=== REQUIREMENT ===
Every line in the data must be transcribed exactly.

DATA SUPPLIED START

(* ===== verification/BuffersOps.v ===== *)
(** * Cause lists in the kernel: the operations

    Each operation of Buffers.v, called when the objects it works on are there, runs
    to its end and leaves every pointer counted. *)

From S2P Require Import Prelude CInt Kernel CauseTags CauseRefs Buffers BuffersInv.

Section Ops.
Context {S : Type} {H : Host S} {FH : FsHost S} {HO : HostOk S} {FO : FsHostOk S}.
Implicit Types M : memory.

(** A field [causes] that is there. *)
Definition has (l : loc) M : Prop := is_Some (cells M !! l).

Definition room (u : ptr -> Z) : Prop := forall p, u p < REF_MAX.

(** ** Buffers *)

Lemma has_set l l' o M : has l M -> has l (M <| cells ::= <[l' := o]> |>).
Proof. intros Hl. unfold has. simpl. rewrite lookup_insert. case_decide; [done | exact Hl]. Qed.

Lemma commit_write_spec bhs b_size cur id inode pos M u :
  balanced M u -> (forall bh, bh ∈ bhs -> has (BufferCauses bh) M) -> has (TaskCauses cur) M ->
  gspec (__block_commit_write bhs b_size cur id inode pos) M u (good M).
Proof.
  unfold __block_commit_write. revert M u. induction bhs as [|bh bhs IH]; intros M u Hb Hbh [t Ht]; cbn [for_each].
  { apply gspec_ret. split; [done | reflexivity]. }
  destruct (Hbh bh ltac:(left)) as [o Ho]. eapply gspec_bind; [by eapply dirty_spec |].
  cbv beta. intros _ ? u1 (o' & -> & Hb1 & Hf). eapply gspec_conseq; [apply IH |].
  - exact Hb1.
  - intros bh' Hin. apply has_set, Hbh. by right.
  - apply has_set. by eexists.
  - intros [] M2 u2 [Hb2 Hf2]. split; [done |]. by etransitivity.
Qed.

Lemma move_to_bio_spec line max_sectors bh b_size bi M u v :
  balanced M u -> room u -> max_sectors < 0x10000000 -> has (BufferCauses bh) M -> bios M !! bi = Some v ->
  gspec (move_to_bio line max_sectors bh b_size bi) M u (good M).
Proof.
  intros Hb Hr Hms [o Ho] Hv. unfold move_to_bio. eapply gspec_cell; [done |]. eapply gspec_bio; [done |].
  eapply gspec_host_bind.
  { apply move_spec; [done | by eapply (mo_cll _ (ba_mem _ _ Hb)) | | done].
    intros p. unfold balance. rewrite (ba_refs _ _ Hb). pose proof (cell_bio_held _ _ _ _ _ p Ho Hv). lia. }
  cbv beta. intros r u1 (Hn & Hok & Hu). apply gspec_then, gspec_change, good_intro.
  - intros p. rewrite (holders_bio _ _ v) by done. rewrite (holders_set _ _ _ _ _ Ho), Hn, one_none.
    specialize (Hu p). unfold balance in Hu. rewrite (ba_refs _ _ Hb) in Hu. lia.
  - by apply mem_ok_bio, mem_ok_set, Hb.
  - etransitivity; [by apply (frames_set _ (BufferCauses bh)) | apply frames_bios].
Qed.

Lemma free_buffer_spec bh M u :
  balanced M u -> has (BufferCauses bh) M -> gspec (free_buffer_head bh) M u (good M).
Proof.
  intros Hb [o Ho]. unfold free_buffer_head. eapply gspec_bind; [by eapply put_cell_spec |]. cbv beta.
  intros _ ? u1 [-> Hu]. apply gspec_then, gspec_change, good_intro.
  - intros p. rewrite (holders_drop _ _ None) by apply lookup_insert_eq.
    rewrite (holders_set _ _ _ _ _ Ho), Hu, one_none. lia.
  - by apply mem_ok_drop, mem_ok_set, Hb.
  - etransitivity; [by apply (frames_set _ (BufferCauses bh)) | by apply frames_drop].
Qed.

(** A field that begins as NULL. *)
Lemma null_cell_spec l M u :
  balanced M u -> cells M !! l = None -> good M tt (M <| cells ::= <[l := None]> |>) u.
Proof.
  intros Hb Hl. apply good_intro; [|by apply mem_ok_set, Hb | by apply frames_new].
  intros p. rewrite (holders_new _ _ _ _ Hl), one_none, (ba_refs _ _ Hb). lia.
Qed.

DATA SUPPLIED END

=== REPLY ===
(* ===== verification/BuffersOps.v ===== *)
(** * Cause lists in the kernel: the operations

    Each operation of Buffers.v, called when the objects it works on are there, runs
    to its end and leaves every pointer counted. *)

From S2P Require Import Prelude CInt Kernel CauseTags CauseRefs Buffers BuffersInv.

Section Ops.
Context {S : Type} {H : Host S} {FH : FsHost S} {HO : HostOk S} {FO : FsHostOk S}.
Implicit Types M : memory.

(** A field [causes] that is there. *)
Definition has (l : loc) M : Prop := is_Some (cells M !! l).

Definition room (u : ptr -> Z) : Prop := forall p, u p < REF_MAX.

(** ** Buffers *)

Lemma has_set l l' o M : has l M -> has l (M <| cells ::= <[l' := o]> |>).
Proof. intros Hl. unfold has. simpl. rewrite lookup_insert. case_decide; [done | exact Hl]. Qed.

Lemma commit_write_spec bhs b_size cur id inode pos M u :
  balanced M u -> (forall bh, bh ∈ bhs -> has (BufferCauses bh) M) -> has (TaskCauses cur) M ->
  gspec (__block_commit_write bhs b_size cur id inode pos) M u (good M).
Proof.
  unfold __block_commit_write. revert M u. induction bhs as [|bh bhs IH]; intros M u Hb Hbh [t Ht]; cbn [for_each].
  { apply gspec_ret. split; [done | reflexivity]. }
  destruct (Hbh bh ltac:(left)) as [o Ho]. eapply gspec_bind; [by eapply dirty_spec |].
  cbv beta. intros _ ? u1 (o' & -> & Hb1 & Hf). eapply gspec_conseq; [apply IH |].
  - exact Hb1.
  - intros bh' Hin. apply has_set, Hbh. by right.
  - apply has_set. by eexists.
  - intros [] M2 u2 [Hb2 Hf2]. split; [done |]. by etransitivity.
Qed.

Lemma move_to_bio_spec line max_sectors bh b_size bi M u v :
  balanced M u -> room u -> max_sectors < 0x10000000 -> has (BufferCauses bh) M -> bios M !! bi = Some v ->
  gspec (move_to_bio line max_sectors bh b_size bi) M u (good M).
Proof.
  intros Hb Hr Hms [o Ho] Hv. unfold move_to_bio. eapply gspec_cell; [done |]. eapply gspec_bio; [done |].
  eapply gspec_host_bind.
  { apply move_spec; [done | by eapply (mo_cll _ (ba_mem _ _ Hb)) | | done].
    intros p. unfold balance. rewrite (ba_refs _ _ Hb). pose proof (cell_bio_held _ _ _ _ _ p Ho Hv). lia. }
  cbv beta. intros r u1 (Hn & Hok & Hu). apply gspec_then, gspec_change, good_intro.
  - intros p. rewrite (holders_bio _ _ v) by done. rewrite (holders_set _ _ _ _ _ Ho), Hn, one_none.
    specialize (Hu p). unfold balance in Hu. rewrite (ba_refs _ _ Hb) in Hu. lia.
  - by apply mem_ok_bio, mem_ok_set, Hb.
  - etransitivity; [by apply (frames_set _ (BufferCauses bh)) | apply frames_bios].
Qed.

Lemma free_buffer_spec bh M u :
  balanced M u -> has (BufferCauses bh) M -> gspec (free_buffer_head bh) M u (good M).
Proof.
  intros Hb [o Ho]. unfold free_buffer_head. eapply gspec_bind; [by eapply put_cell_spec |]. cbv beta.
  intros _ ? u1 [-> Hu]. apply gspec_then, gspec_change, good_intro.
  - intros p. rewrite (holders_drop _ _ None) by apply lookup_insert_eq.
    rewrite (holders_set _ _ _ _ _ Ho), Hu, one_none. lia.
  - by apply mem_ok_drop, mem_ok_set, Hb.
  - etransitivity; [by apply (frames_set _ (BufferCauses bh)) | by apply frames_drop].
Qed.

(** A field that begins as NULL. *)
Lemma null_cell_spec l M u :
  balanced M u -> cells M !! l = None -> good M tt (M <| cells ::= <[l := None]> |>) u.
Proof.
  intros Hb Hl. apply good_intro; [|by apply mem_ok_set, Hb | by apply frames_new].
  intros p. rewrite (holders_new _ _ _ _ Hl), one_none, (ba_refs _ _ Hb). lia.
Qed.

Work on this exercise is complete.